I'll grow my own food for themPlan on needing 25²ft (5'x5') of garden space for each birthing doe, and 9²ft (3'x3') of space to grow food for each fryer. Plant them a variety of food. Lettuces, carrots, radishes, beets etc are all suitable. The emphasis must be on planting things that have a high nutritional value for the rabbits as wells as being fast to grow. Slower growing plants would obviously require more space. Supplement with weeds or vegetable scraps from the kitchen. Hay, buckwheat and alfalfa are good, but should constitute only about a third of the rabbit's diet. Look for high protein plants like soy (be careful, some breeds can't digest it) or duckweed. Keep in mind, you'll need to dry or freeze a small portion of the food regularly for the winter months in temperate climates since the garden just won't be producing. In many cases the preferred method is to mix fresh food with commercial pellets.

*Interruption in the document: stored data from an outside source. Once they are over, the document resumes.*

(** * Book Library API: the borrow/return handlers and their store

    A shallow embedding of [src/handlers/common/response.js] (the helper
    module and the book handlers [borrowBook], [returnBook] and
    [createBook]) and of [getUser] of the users handler, together with the
    part of the DynamoDB document store the handlers talk to.

    - JavaScript numbers are integers or [NaN]; strings are [string].
    - The three tables are the state: books and users are finite maps keyed
      by their primary key, the borrowing table is a list of items in the
      order in which the store's index query hands them back.  Where the
      index files a new item is the store's choice, a part of the state
      that no handler reads or writes.
    - A handler is a finite tree of store requests ([proc]); it is run
      either alone ([run]) or interleaved with other handlers
      ([sched_run]), one store request at a time. *)

From stdpp Require Import gmap strings list.
From Stdlib Require Import ZArith Ascii String.

Local Open Scope string_scope.
Local Open Scope Z_scope.

(** ** JavaScript values used by the helpers *)

Module Js.

(** A JavaScript number as far as these handlers produce one: an integer
    or [NaN].  JavaScript holds an integer exactly below 2^53 and rounds it
    beyond; the operations below are those of JavaScript as long as their
    arguments and results stay below that. *)
Inductive num :=
| NaN
| Num (z : Z).

Definition max (a b : num) : num :=
  match a, b with
  | Num x, Num y => Num (Z.max x y)
  | _, _ => NaN
  end.

Definition min (a b : num) : num :=
  match a, b with
  | Num x, Num y => Num (Z.min x y)
  | _, _ => NaN
  end.

Definition sub (a b : num) : num :=
  match a, b with
  | Num x, Num y => Num (x - y)
  | _, _ => NaN
  end.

Heating and Cooling:Not much is needed in terms of heating, except to keep their water and food from freezing. Rabbits love the cold, don't worry about them. A common beginner mistake is to heat a hutch so they can stay warm. That gets expensive and can actually aid the growth of harmful bacteria and fungus. A lightbulb near their water is sufficient, or buy a heated water disppenser (about $15). In hot areas, cooling may be necessesary. Make sure their hutch or cage is well ventilated and shaded. Keep a small fan nearby, it will cool them and help keep their cages dry.
Medicating:Rabbits get sick. medicated feed and injections get expensive, even if self administered. Some times it's best to cut your losses and cull the lot of them. Preventative measures are much cheaper than trying to fix a problem that shouldn't occur in the first place. Clean the cages regularly, disposing of waste in an area away from their cages to keep the spread of disease down. That means if you're composting it or collecting it for the garden, at least once a week, move it to the other side of the yard. Remove any uneaten food regularly. Never let anything go bad in the cages. Make sure water is kept fresh. If feeding from a tank, make sure the water in the tank is up to your standards for drinking water.
Butchering:There is no shortage of businesses willing to kill and clean your rabbits for you, but at $3-$4 each, it's just not worth it. One thing I find common with people raising meat rabbits is they get attached to them and can't kill them. Worse, the wife and kids get attached, then you really can't kill them. Don't fall into that trap. Go out, buy a full grown bunny, bring it home and introduce it to the family. Then snap it's neck and throw it on the grill. If you hesitate or catch hell from the family, it's better to find out with one rabbit than after raising 20. Sometimes people need to be reminded that they're on the top of the food chain, but not above it.
The more direct answer to the question "How much does raising rabbit meat cost?":
I'll assume 20 rabbits at a time, at a cost of $2.00 per each purchased rabbit.
| All commercial feed | 50/50 Home grown and commercial feed | All home grown feed |
Breed your own rabbits | $1.00/lb | 50¢/lb | Free (except occasional medication and cleaning supplies) |
Buy new rabbits every time | $2.00/lb | $1.25/lb | 75¢/lb |
You can assume an up-front cost of about $100-$200 on the cages, water dispensers etc.